SplatFields: Neural Gaussian Splats for Sparse 3D and 4D Reconstruction¶

Conference: ECCV 2024
arXiv: 2409.11211
Code: https://github.com/markomih/SplatFields
Area: 3D Vision
Keywords: 3D Gaussian Splatting, Sparse-view Reconstruction, Implicit Neural Field Regularization, Spatial Autocorrelation, Dynamic Reconstruction

TL;DR¶

SplatFields finds that the performance bottleneck of 3D Gaussian Splatting (3DGS) in sparse-view settings stems from the lack of spatial autocorrelation in splat features. It proposes to introduce spatial regularization by predicting splat features through an implicit neural field, consistently improving reconstruction quality in both static 3D and dynamic 4D sparse reconstruction scenarios.

Background & Motivation¶

Background: 3D Gaussian Splatting (3DGS) has rapidly emerged as a popular method in the field of 3D/4D reconstruction due to its exceptional reconstruction quality, real-time rendering capability, and compatibility with mainstream pipelines. However, the superior performance of 3DGS relies on a large number of input views (usually dozens to hundreds). In practical applications, acquiring a large number of views is often expensive—this is particularly evident in dynamic scene capturing, where deploying large-scale camera arrays is extremely high-cost.

Limitations of Prior Work: (1) The performance of 3DGS degrades significantly in sparse-view settings, exhibiting severe overfitting and artifacts because the few views provide insufficient supervision signals to constrain tens of thousands of free parameters. (2) Existing 3DGS regularization methods (such as depth supervision, normal vector constraints) are often designed for specific scenarios and lack generalizability. (3) The properties of each Gaussian in 3DGS (position, color, opacity, etc.) are optimized independently, with no information sharing or consistency constraints between adjacent Gaussians. (4) This independent parameterization easily leads to noisy and discontinuous reconstruction results under sparse views.

Key Challenge: The expressiveness of 3DGS is very strong (each Gaussian has 14+ free parameters), which is an advantage under dense views but becomes a disadvantage under sparse views—excessive degrees of freedom lead to severe overfitting.
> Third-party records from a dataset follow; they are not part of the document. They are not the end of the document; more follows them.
Lemma buffer_module_text {H : tree_h} (f : string)
  (module : pointer ly_module) :
  includes_in_range (target module) = true ->
  yang_print_model f module = Some (f ++ module_text module, EXIT_SUCCESS).
Proof.
  intros Hrange. unfold yang_print_model, module_text. cbv zeta.
  rewrite (buffer_fold_left _ (import_text 1))
    by (intros; apply buffer_import_text).
  rewrite (buffer_includes_text 1 _ _ O _ Hrange).
  rewrite buffer_fprintf, buffer_nodes_text, buffer_typedefs_text.
  rewrite (buffer_fold_left _ (identity_text 1))
    by (intros; apply buffer_identity_text).
  rewrite (buffer_fold_left _ (revision_text 1))
    by (intros; apply buffer_revision).
  rewrite !buffer_opt_text.
  unfold version_text, statement_line, all_kinds.
  destruct (version (target module) =? 0); cbn [negb];
    rewrite !buffer_fprintf; now rewrite ?append_assoc, ?append_nil_r.
Qed.

Lemma unindent_skip (n : nat) (p s : string) :
  unindent n (String.length p) (p ++ s) = unindent n O s.
Proof. induction p as [|a p IH]; simpl; [reflexivity | exact IH]. Qed.

Lemma unindent_reindent (pad text : string) :
  unindent (String.length pad) O (reindent pad text) = text.
Proof.
  induction text as [|a text IH]; simpl; [reflexivity|].
  destruct (Ascii.eqb a nl_char) eqn:Ha; simpl; rewrite Ha.
  - now rewrite unindent_skip, IH.
  - now rewrite IH.
Qed.
Lemma entities_dicts (es : list entity) :
  ∃ ds, Forall2 (λ e d, to_dict_cell (CEntity e) = mret d
                        ∧ to_dict (PEntity e) = mret (PDict d)
                        ∧ dom d = list_to_set (mapper_keys e)
                        ∧ ∀ k, k ∈ mapper_keys e →
                            ∃ v, getattr e k = mret v ∧ d !! k = Some (stored_value v))
                es ds.
Proof.
  induction es as [|e es [ds IH]]; [by exists []|].
  destruct (to_dict_cell_entity e) as (d & Hd). exists (d :: ds). by constructor.
Qed.

(** ** Join rows *)

(** X5: on a row made of instances only, [to_dict] always returns a dict;
    its keys are the column names of all the instances together, and a name
    holds the value of the last instance that has a column of that name, so
    the same-named columns of the instances before it are not in the
    dict. *)
Theorem to_dict_join_row (r : row) (es : list entity) :
  row_data r = CEntity <$> es → es ≠ [] →
  ∃ m : gmap string scalar,
    to_dict (PRow r) = mret (PDict m)
    ∧ (∀ k, k ∈ dom m ↔ ∃ e, e ∈ es ∧ k ∈ mapper_keys e)
    ∧ ∀ j e k, es !! j = Some e → k ∈ mapper_keys e →
        (∀ j' e', j < j' → es !! j' = Some e' → k ∉ mapper_keys e') →
        ∃ v, getattr e k = mret v ∧ m !! k = Some (stored_value v).
Proof.
  intros Hdata Hne. destruct (entities_dicts es) as [ds Hds].
  exists (foldl (λ acc d, d ∪ acc) ∅ ds). split_and!.
  - apply last_is_Some in Hne as [e Hlast]. simpl. unfold getitem_last.
    rewrite Hdata, fmap_last, Hlast. change (CEntity <$> Some e) with (Some (CEntity e)).
    cbv iota. rewrite io_bind_ret. cbn [cell_bool].
    rewrite (update_loop_ok _ ds); [by rewrite io_bind_ret|].
    apply Forall2_fmap_l. eapply Forall2_impl; [exact Hds|]. by intros e' d [? _].
  - intros k. rewrite foldl_update_dom, dom_empty. split.
    + intros [Hk|(d & Hd & Hk)]; [by apply elem_of_empty in Hk|].
      apply list_elem_of_lookup in Hd as [j Hj].
      destruct (Forall2_lookup_r _ _ _ _ _ Hds Hj) as (e & He & _ & _ & Hdom & _).
      exists e. split; [by eapply list_elem_of_lookup_2|].
      rewrite Hdom in Hk. by apply elem_of_list_to_set in Hk.
    + intros (e & He & Hk). right.
      apply list_elem_of_lookup in He as [j Hj].
      destruct (Forall2_lookup_l _ _ _ _ _ Hds Hj) as (d & Hd & _ & _ & Hdom & _).
      exists d. split; [by eapply list_elem_of_lookup_2|].
      rewrite Hdom. by apply elem_of_list_to_set.
  - intros j e k Hj Hk Hlater.
    destruct (Forall2_lookup_l _ _ _ _ _ Hds Hj) as (d & Hd & _ & _ & _ & Hval).
    destruct (Hval k Hk) as (v & Hv & Hdk). exists v. split; [done|].
    apply foldl_update_lookup. left. exists j, d. split_and!; [done..|].
    intros j' d' Hlt Hj'.
    destruct (Forall2_lookup_r _ _ _ _ _ Hds Hj') as (e' & He' & _ & _ & Hdom & _).
    apply not_elem_of_dom. rewrite Hdom. rewrite elem_of_list_to_set. by eapply Hlater.
Qed.

Lemma to_dict_join_row_witness :
  ∃ m : gmap string scalar,
    to_dict (PRow join_row) = mret (PDict m)
    ∧ (∀ k, k ∈ dom m ↔ ∃ e, e ∈ [user; address] ∧ k ∈ mapper_keys e)
    ∧ ∀ j e k, [user; address] !! j = Some e → k ∈ mapper_keys e →
        (∀ j' e', j < j' → [user; address] !! j' = Some e' → k ∉ mapper_keys e') →
        ∃ v, getattr e k = mret v ∧ m !! k = Some (stored_value v).
Proof. apply (to_dict_join_row join_row [user; address]); [reflexivity|discriminate]. Defined.
(** ** The date of birth *)

Lemma digits_sound n s ds r :
  Re.digits n s = Some (ds, r) →
  s = ds +:+ r ∧ String.length ds = n ∧ Str.forallb Char.is_digit ds.
Proof.
  revert s ds r. induction n as [|n IH]; intros s ds r; simpl.
  - by intros [= <- <-].
  - destruct s as [|c s]; [done|].
    destruct (Char.is_digit c) eqn:Hc; [|done].
    destruct (Re.digits n s) as [[ds' r']|] eqn:Hd; simpl; [|done].
    intros [= <- <-]. apply IH in Hd as (-> & <- & Hds').
    simpl. rewrite Hc. by split_and!.
Qed.

Lemma digits_complete ds r :
  Str.forallb Char.is_digit ds →
  Re.digits (String.length ds) (ds +:+ r) = Some (ds, r).
Proof.
  induction ds as [|c ds IH]; simpl; [done|].
  intros [Hc Hds]%andb_prop_elim.
  apply Is_true_true in Hc. rewrite Hc, (IH Hds). done.
Qed.

Lemma digits_spec n s ds r :
  Re.digits n s = Some (ds, r) ↔
  s = ds +:+ r ∧ String.length ds = n ∧ Str.forallb Char.is_digit ds.
Proof.
  split; [apply digits_sound|].
  intros (-> & <- & Hds). by apply digits_complete.
Qed.

Lemma lit_spec c s r : Re.lit c s = Some r ↔ s = String c r.
Proof.
  destruct s as [|c' s]; simpl; [done|].
  case_bool_decide; split; intros; simplify_eq; done.
Qed.
Lemma join2_empty (a b : string) :
  OsPath.join2 (OsPath.join2 a "") b = OsPath.join2 a b.
Proof.
  unfold OsPath.join2.
  change (Py.startswith "" "/") with false. cbv iota.
  destruct (Py.startswith b "/"); [reflexivity|].
  destruct (String.eqb_spec a "") as [->|Ha]; cbn [orb]; [reflexivity|].
  destruct (Py.endswith a "/") eqn:E.
  - rewrite append_nil_r, E.
    destruct (String.eqb_spec a "") as [Ha'|_]; [contradiction|reflexivity].
  - change (a +:+ "/" +:+ "") with (a +:+ "/").
    rewrite (endswith_app a "/"), orb_true_r.
    now rewrite append_assoc.
Qed.

Lemma join_empty (a b : string) : OsPath.join a [""; b] = OsPath.join a [b].
Proof. unfold OsPath.join. cbn [fold_left]. apply join2_empty. Qed.

Lemma join2_named (a b : string) : named a -> named (OsPath.join2 a b).
Proof.
  intros [Ha Hd]. unfold OsPath.join2.
  destruct (Py.startswith b "/") eqn:Hb.
  - destruct b as [|c b]; [discriminate Hb|].
    unfold Py.startswith in Hb. cbn [String.prefix] in Hb.
    destruct (Ascii.ascii_dec "/" c) as [<-|]; [|discriminate Hb].
    split; intros H; [discriminate H|]. injection H as H. discriminate H.
  - destruct a as [|x a]; [contradiction|].
    destruct (String.eqb (String x a) "" || Py.endswith (String x a) "/").
    + change (String x a +:+ b) with (String x (a +:+ b)).
      split; [discriminate|]. intros H. injection H as -> H.
      destruct a; [now elim Hd | discriminate H].
    + change (String x a +:+ "/" +:+ b) with (String x (a +:+ "/" +:+ b)).
      split; [discriminate|]. intros H. injection H as -> H.
      destruct a; discriminate H.
Qed.

Lemma join_named (a : string) (p : list string) :
  named a -> named (OsPath.join a p).
Proof.
  unfold OsPath.join. revert a. induction p as [|b p IH]; intros a H; [exact H|].
  cbn [fold_left]. now apply IH, join2_named.
Qed.

Lemma relative_dir_named (dirs : list string) :
  dirs <> [] -> dirs_ok dirs -> named (relative_dir dirs).
Proof.
  destruct dirs as [|d ds]; [contradiction|]. intros _ H. now apply join_named.
Qed.

Lemma dirs_ok_app (dirs : list string) (name : string) :
  dirs_ok dirs -> named name -> dirs_ok (dirs ++ [name]).
Proof. destruct dirs; cbn; auto. Qed.

Lemma freeze_ok_events os b output py freeze main as_data tr tr' :
  _freeze os b output py freeze main as_data tr = (Ok tt, tr') ->
  tr' = tr ++ (if Builder._verbose b
               then [Print ("Running '" +:+
                            Py.str_join " "
                              (freeze_args b output py freeze main as_data)
                            +:+ "'")]
               else [])
           ++ [CheckOutput (freeze_args b output py freeze main as_data)].
Proof.
  unfold _freeze. run.
  destruct (check_output os _ _) as [code out|text|text|text]; run;
    try (intros H; discriminate H).
  destruct code; run; intros H; try discriminate H.
  injection H as <-. now rewrite <- app_assoc.
Qed.

Section Archive.
Context (os : OS) (b : Builder.t) (dst_root_dir src_root_dir freeze f : string).

Let body := write_content os b dst_root_dir src_root_dir freeze f.

Let resource_prefix : list string :=
  if negb (String.eqb (OsPath.basename dst_root_dir) "resources")
  then [OsPath.basename dst_root_dir] else [].

Let events :=
  archive_events b freeze f src_root_dir dst_root_dir resource_prefix.

Let at_dirs := context_at dst_root_dir resource_prefix.

Lemma enter_at (dirs : list string) (tr : trace) (c : dir_context)
    (tr' : trace) :
  dirs <> [] -> dirs_ok dirs ->
  enter_directory os dst_root_dir dirs tr = (Ok c, tr') ->
  at_dirs dirs c
  /\ tr' = tr ++ [Makedirs (OsPath.join dst_root_dir [relative_dir dirs])].
Proof.
  intros Hne Hok H.
  destruct (relative_dir_named dirs Hne Hok) as [H1 H2].
  apply enter_directory_ok in H as (Hp & Hj & H).
  assert (Ht : dir_tail c = relative_dir dirs).
  { destruct dirs as [|d ds]; [contradiction|]. cbn in Hj. now injection Hj. }
  rewrite Ht in H.
  destruct (String.eqb_spec (relative_dir dirs) "") as [E|_]; [contradiction|].
  destruct (String.eqb_spec (relative_dir dirs) ".") as [E|_]; [contradiction|].
  destruct H as (Hs & Hd & ->). split; [|reflexivity].
  unfold at_dirs, context_at.
  destruct (String.eqb_spec (relative_dir dirs) "") as [E|_]; [contradiction|].
  auto.
Qed.

Lemma write_file_at (dirs : list string) (c : dir_context) (name : string)
    (tr tr' : trace) :
  dirs_ok dirs -> at_dirs dirs c ->
  write_file os b src_root_dir freeze f c name tr = (Ok tt, tr') ->
  tr' = tr ++ events dirs (QrcFile name true).
Proof.
  intros Hok (Ht & Hs & Hd & Hp). unfold write_file, events.
  cbn [archive_events content_included negb].
  change (archived_name name) with (dst_file_of name).
  destruct (dst_file_of name) as [target frozen].
  assert (Hpath : file_entry (file_path_of c target)
                  = manifest_entry (resource_prefix ++ dirs ++ [target])).
  { unfold file_path_of. rewrite Hp, Ht, Hs.
    destruct dirs as [|d ds].
    - reflexivity.
    - destruct (relative_dir_named (d :: ds)) as [H1 _]; [discriminate|exact Hok|].
      destruct (String.eqb_spec (relative_dir (d :: ds)) "") as [E|_];
        [contradiction|].
      cbn [negb]. now rewrite <- app_assoc. }
  assert (Hdst : OsPath.join (dst_dir c) [target]
                 = OsPath.join dst_root_dir [relative_dir dirs; target]).
  { rewrite Hd. destruct (String.eqb_spec (relative_dir dirs) "") as [->|_].
    - now rewrite join_empty.
    - reflexivity. }
  rewrite Ht, Hdst. run. rewrite Hpath.
  destruct frozen; run.
  - match goal with
    | |- context [_freeze ?a1 ?a2 ?a3 ?a4 ?a5 ?a6 ?a7 ?a8] =>
        destruct (_freeze a1 a2 a3 a4 a5 a6 a7 a8) as [[[]|e] tr1] eqn:E
    end; intros H; [|discriminate H].
    injection H as <-. apply freeze_ok_events in E. rewrite E.
    now rewrite <- app_assoc.
  - destruct (copyfile os _ _ _); run; intros H; [discriminate H|].
    injection H as <-. now rewrite <- app_assoc.
Qed.

Let refines (x : QrcContent) : Prop :=
  forall dirs c tr tr',
    dirs_ok dirs -> at_dirs dirs c -> plain_directories x = true ->
    body c x tr = (Ok tt, tr') -> tr' = tr ++ events dirs x.

Lemma for_each_refines (l : list QrcContent) :
  Forall refines l ->
  forall dirs c tr tr',
    dirs_ok dirs -> at_dirs dirs c ->
    forallb plain_directories l = true ->
    for_each (body c) l tr = (Ok tt, tr') ->
    tr' = tr ++ flat_map (events dirs) l.
Proof.
  induction 1 as [|x l Hx _ IH]; intros dirs c tr tr' Hok Hc Hp H.
  - injection H as <-. cbn. now rewrite app_nil_r.
  - cbn [forallb] in Hp. apply andb_true_iff in Hp as [Hpx Hpl].
    cbn [for_each] in H. apply bind_ok in H as ([] & tr1 & H1 & H2).
    apply (Hx dirs c) in H1; [|assumption..]. subst tr1.
    apply (IH dirs c) in H2; [|assumption..]. subst tr'.
    cbn [flat_map]. now rewrite <- app_assoc.
Qed.

Lemma content_refines (x : QrcContent) : refines x.
Proof.
  induction x as [name included|name included contents IH]
    using QrcContent_tree_ind; intros dirs c tr tr' Hok Hc Hp H.
  - destruct included.
    + unfold body in H. rewrite write_content_file in H.
      now apply (write_file_at dirs c name).
    + injection H as <-. cbn. now rewrite app_nil_r.
  - destruct included.
    + unfold body in H. rewrite write_content_directory in H.
      unfold _write_package_contents in H.
      apply bind_ok in H as (c' & tr1 & H1 & H2).
      cbn [plain_directories] in Hp. apply andb_true_iff in Hp as [Hn Hpl].
      apply andb_true_iff in Hn as [Hn1 Hn2].
      assert (Hnamed : named name).
      { split; intros ->; [discriminate Hn1 | discriminate Hn2]. }
      destruct Hc as (Ht & Hs & Hd & Hpre). rewrite Hs in H1.
      apply enter_at in H1 as [Hc' ->];
        [|now destruct dirs | now apply dirs_ok_app].
      apply (for_each_refines contents IH (dirs ++ [name]) c') in H2;
        [|now apply dirs_ok_app | assumption..].
      subst tr'. unfold events. cbn [archive_events content_included negb].
      now rewrite <- app_assoc.
    + injection H as <-. cbn. now rewrite app_nil_r.
Qed.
Goal: (1) How to regularize the sparse reconstruction of 3DGS without significantly increasing computational overhead? (2) How to enable spatial consistency among adjacent Gaussians? (3) Can the method be simultaneously applied to both static 3D and dynamic 4D scenes?

Key Insight: The authors observe that the splat features of 3DGS (color, opacity, shape, etc.) lack spatial autocorrelation—meaning the properties of adjacent Gaussians can be completely uncorrelated. This contradicts the physical reality that object surface properties usually change smoothly in real scenes. The spatial continuity inherently possessed by an implicit neural field (which takes coordinates as input and outputs splat features) is leveraged to regularize splat properties.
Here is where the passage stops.